» Exercise brief
In the data below, find the line containing "if closed then", then set down that line and every later line up to and including the line containing "(** ** Number.prototype.toFixed *)", exactly.

[Provided data]

(** * DocVision OCR dashboard: the browser client and the contracts it relies on

    A shallow embedding of [frontend/src/services/api.js] and of the [App]
    component of [frontend/src/App.jsx], followed by the properties the
    specification states about them.

    Conventions of the embedding.
    - JavaScript numbers are IEEE 754 binary64 values ([float]); strings are
      [string]; [null] and [undefined] are kept apart.
    - The scalar values that travel in JSON payloads are [JS.value]; a JSON
      object is a finite map from field names to such values, and reading a
      missing field gives [undefined].
    - React state is a record; every event handler is a function from the
      state before the event to the state after it. What a handler does to
      the outside (HTTP requests, timers, [alert]), and the addresses the
      page hands to the browser, are kept in the [World] around the
      component.
    - [new Date().toLocaleTimeString()] is an input of the handlers that
      print it.
    - Of the engine's built-ins, [Number::toString] and [toFixed] are written
      out on the exact value of the double; reading a number out of a string
      ([StringToNumber]) is a parameter of the one function that needs it.

    The Result Store, whose counts the dashboard shows, belongs to the
    processing core; it is modelled from the specification in [ResultStore]. *)

From Stdlib Require Import ZArith String Ascii List Bool Lia Floats.
From stdpp Require Import base option list gmap strings pretty sorting.

Set Warnings "-inexact-float".
Local Open Scope Z_scope.

(* ================================================================== *)
(** * The JavaScript values and built-ins the client uses *)
(* ================================================================== *)

Module JS.

Inductive value :=
| Undefined
| Null
| Bool (b : bool)
| Num (x : float)
| Str (s : string).

(** A JSON object with scalar fields. *)
Abbreviation object := (gmap string value).

(** [o.k]: a missing property reads as [undefined]. *)
Definition get (k : string) (o : object) : value := default Undefined (o !! k).

(** [o?.k] on a value that may be missing altogether. *)
Definition get_opt (k : string) (o : option object) : value :=
  match o with
  | Some o => get k o
  | None => Undefined
  end.

(** ** Number::toString, radix 10 *)

(** The number of decimal digits of [q >= 1], counted from [n = 1]. *)
Fixpoint exp_up (fuel : nat) (q n : Z) : Z :=
  match fuel with
  | O => n
  | S f => if q <? 10 then n else exp_up f (q / 10) (n + 1)
  end.

(** For [a < b]: minus the number of zeros after the point in [a/b],
    counted from [n = 0]. *)
Fixpoint exp_down (fuel : nat) (a b n : Z) : Z :=
  match fuel with
  | O => n
  | S f => if b <=? a * 10 then n else exp_down f (a * 10) b (n - 1)
  end.

(** The [n] with [10^(n-1) <= a/b < 10^n], for positive [a] and [b]. *)
Definition decimal_exponent (a b : Z) : Z :=
  if b <=? a then exp_up (S (Z.to_nat (Z.log2 (a / b)))) (a / b) 1
  else exp_down (S (Z.to_nat (Z.log2 b))) a b 0.

Definition zeros (n : Z) : string :=
  String.concat "" (replicate (Z.to_nat n) "0"%string).

(** The shortest decimal [s * 10^(n-k)], [s] of [k] digits, that reads back
    as the double [m * 2^e]; among several the closest, then the even one.
    Everything is scaled by [2^(e-2)], so that the double is [4m] and the
    midpoints to its neighbours are integers as well. *)
Section shortest.
Variables (m e : Z).
Let X := 4 * m.
Let ua := 2 ^ Z.max (e - 2) 0.
Let ub := 2 ^ Z.max (2 - e) 0.
Let LO := if (m =? 2 ^ 52) && (-1074 <? e) then 4 * m - 1 else 4 * m - 2.
Let HI := 4 * m + 2.
Let closed := Z.even m.
Let nx := decimal_exponent (X * ua) ub.

(** Does [s * 10^p] read back as the double? It does between the two
    midpoints, and on them when [m] is even. *)
Definition within (p s : Z) : bool :=
  let v := s * 10 ^ Z.max p 0 * ub in
  let lo := LO * ua * 10 ^ Z.max (- p) 0 in
  let hi := HI * ua * 10 ^ Z.max (- p) 0 in
  if closed then (lo <=? v) && (v <=? hi) else (lo <? v) && (v <? hi).

(** The [k]-digit candidates are the two integers around [x / 10^(nx-k)]. *)
Definition candidate (k : Z) : option Z :=
  let p := nx - k in
  let s := (X * ua * 10 ^ Z.max (- p) 0) / (ub * 10 ^ Z.max p 0) in
  match within p s, within p (s + 1) with
  | true, false => Some s
  | false, true => Some (s + 1)
  | false, false => None
  | true, true =>
      match 2 * X * ua * 10 ^ Z.max (- p) 0
            ?= (2 * s + 1) * 10 ^ Z.max p 0 * ub with
      | Lt => Some s
      | Gt => Some (s + 1)
      | Eq => Some (if Z.even s then s else s + 1)
      end
  end.

(** Seventeen digits always read back, so the search ends by [k = 17]. *)
Fixpoint search (fuel : nat) (k : Z) : Z * Z * Z :=
  match fuel with
  | O => (X * ua * 10 ^ Z.max (k - nx) 0 / (ub * 10 ^ Z.max (nx - k) 0), nx, k)
  | S f =>
      match candidate k with
      | Some s => if s =? 10 ^ k then (10 ^ (k - 1), nx + 1, k) else (s, nx, k)
      | None => search f (k + 1)
      end
  end.

Definition shortest : Z * Z * Z := search 17 1.
End shortest.

(** The digits [s], with the point or the exponent where [n] puts it. *)
Definition format_decimal (s n k : Z) : string :=
  let d := pretty s in
  if (k <=? n) && (n <=? 21) then d +:+ zeros (n - k)
  else if (0 <? n) && (n <=? 21) then
    substring 0 (Z.to_nat n) d +:+ "." +:+ substring (Z.to_nat n) (Z.to_nat (k - n)) d
  else if (-6 <? n) && (n <=? 0) then "0." +:+ zeros (- n) +:+ d
  else
    let ex := n - 1 in
    let sg := if ex <? 0 then "-" else "+" in
    if k =? 1 then d +:+ "e" +:+ sg +:+ pretty (Z.abs ex)
    else substring 0 1 d +:+ "." +:+ substring 1 (Z.to_nat (k - 1)) d
         +:+ "e" +:+ sg +:+ pretty (Z.abs ex).

Definition Number_toString (x : float) : string :=
  match Prim2SF x with
  | S754_nan => "NaN"
  | S754_zero _ => "0"
  | S754_infinity sg => if sg then "-Infinity" else "Infinity"
  | S754_finite sg m e =>
      let '(s, n, k) := shortest (Z.pos m) e in
      (if sg then "-" else "") +:+ format_decimal s n k
  end.

(** ** Number.prototype.toFixed *)

(** [round_scaled f m e]: the integer [n] for which [n / 10^f] is closest to
    [m * 2^e], the larger one of two. *)
Definition round_scaled (f : nat) (m e : Z) : Z :=
  if 0 <=? e then m * 2 ^ e * 10 ^ Z.of_nat f
  else (2 * m * 10 ^ Z.of_nat f + 2 ^ (- e)) / 2 ^ (1 - e).

(** [m * 2^e >= 10^21] *)
Definition huge (m e : Z) : bool :=
  if 0 <=? e then 10 ^ 21 <=? m * 2 ^ e else 10 ^ 21 * 2 ^ (- e) <=? m.

(** The last [f] decimal digits of [n], with leading zeros. *)
Fixpoint fraction_digits (f : nat) (n : Z) : string :=
  match f with
  | O => ""
  | S f' => fraction_digits f' (n / 10) +:+ pretty (n mod 10)
  end.

Definition toFixed (f : nat) (x : float) : string :=
  match Prim2SF x with
  | S754_finite sg m e =>
      if huge (Z.pos m) e then Number_toString x
      else
        let n := round_scaled f (Z.pos m) e in
        (if sg then "-" else "")
        +:+ pretty (n / 10 ^ Z.of_nat f)
        +:+ (if f is O then "" else "." +:+ fraction_digits f n)
  | S754_zero _ => "0" +:+ (if f is O then "" else "." +:+ fraction_digits f 0)
  | _ => Number_toString x
  end.

(** ** Conversions and operators *)

Definition ToBoolean (v : value) : bool :=
  match v with
  | Undefined | Null => false
  | Bool b => b
  | Num x => negb (PrimFloat.is_zero x || PrimFloat.is_nan x)
  | Str s => negb (String.eqb s "")
  end.

Definition ToString (v : value) : string :=
  match v with
  | Undefined => "undefined"
  | Null => "null"
  | Bool b => if b then "true" else "false"
  | Num x => Number_toString x
  | Str s => s
  end.

(** [ToNumber]; reading a number out of a string is left to the engine. *)
Definition ToNumber (StringToNumber : string → float) (v : value) : float :=
  match v with
  | Undefined => nan
  | Null => 0%float
  | Bool b => if b then 1%float else 0%float
  | Num x => x
  | Str s => StringToNumber s
  end.

(** [a || b] *)
Definition or (a b : value) : value := if ToBoolean a then a else b.

(** [v === s] for a string literal [s] *)
Definition is_string (s : string) (v : value) : bool :=
  match v with
  | Str t => String.eqb t s
  | _ => false
  end.

End JS.

(* ================================================================== *)
(** * services/api.js *)
(* ================================================================== *)

Module Api.
Import JS.

(** [window.location] *)
Record Location := { hostname : string; port : string }.

(** [File]: only its name is read. *)
Record File := { name : string }.

Definition frontend_dev_ports : list string :=
  ["5173"; "5174"; "5175"; "5176"; "5177"; "5178"; "5179"; "3000"; "3001"]%string.

Definition getBackendPort (location : Location) : string :=
  let currentPort := port location in
  let isFrontendDev := bool_decide (currentPort ∈ frontend_dev_ports) in
  if isFrontendDev then "8003"
  else ToString (JS.or (Str currentPort) (Str "8001")).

[/Provided data]

» Result
  if closed then (lo <=? v) && (v <=? hi) else (lo <? v) && (v <? hi).

(** The [k]-digit candidates are the two integers around [x / 10^(nx-k)]. *)
Definition candidate (k : Z) : option Z :=
  let p := nx - k in
  let s := (X * ua * 10 ^ Z.max (- p) 0) / (ub * 10 ^ Z.max p 0) in
  match within p s, within p (s + 1) with
  | true, false => Some s
  | false, true => Some (s + 1)
  | false, false => None
  | true, true =>
      match 2 * X * ua * 10 ^ Z.max (- p) 0
            ?= (2 * s + 1) * 10 ^ Z.max p 0 * ub with
      | Lt => Some s
      | Gt => Some (s + 1)
      | Eq => Some (if Z.even s then s else s + 1)
      end
  end.

(** Seventeen digits always read back, so the search ends by [k = 17]. *)
Fixpoint search (fuel : nat) (k : Z) : Z * Z * Z :=
  match fuel with
  | O => (X * ua * 10 ^ Z.max (k - nx) 0 / (ub * 10 ^ Z.max (nx - k) 0), nx, k)
  | S f =>
      match candidate k with
      | Some s => if s =? 10 ^ k then (10 ^ (k - 1), nx + 1, k) else (s, nx, k)
      | None => search f (k + 1)
      end
  end.

Definition shortest : Z * Z * Z := search 17 1.
End shortest.

(** The digits [s], with the point or the exponent where [n] puts it. *)
Definition format_decimal (s n k : Z) : string :=
  let d := pretty s in
  if (k <=? n) && (n <=? 21) then d +:+ zeros (n - k)
  else if (0 <? n) && (n <=? 21) then
    substring 0 (Z.to_nat n) d +:+ "." +:+ substring (Z.to_nat n) (Z.to_nat (k - n)) d
  else if (-6 <? n) && (n <=? 0) then "0." +:+ zeros (- n) +:+ d
  else
    let ex := n - 1 in
    let sg := if ex <? 0 then "-" else "+" in
    if k =? 1 then d +:+ "e" +:+ sg +:+ pretty (Z.abs ex)
    else substring 0 1 d +:+ "." +:+ substring 1 (Z.to_nat (k - 1)) d
         +:+ "e" +:+ sg +:+ pretty (Z.abs ex).

Definition Number_toString (x : float) : string :=
  match Prim2SF x with
  | S754_nan => "NaN"
  | S754_zero _ => "0"
  | S754_infinity sg => if sg then "-Infinity" else "Infinity"
  | S754_finite sg m e =>
      let '(s, n, k) := shortest (Z.pos m) e in
      (if sg then "-" else "") +:+ format_decimal s n k
  end.

(** ** Number.prototype.toFixed *)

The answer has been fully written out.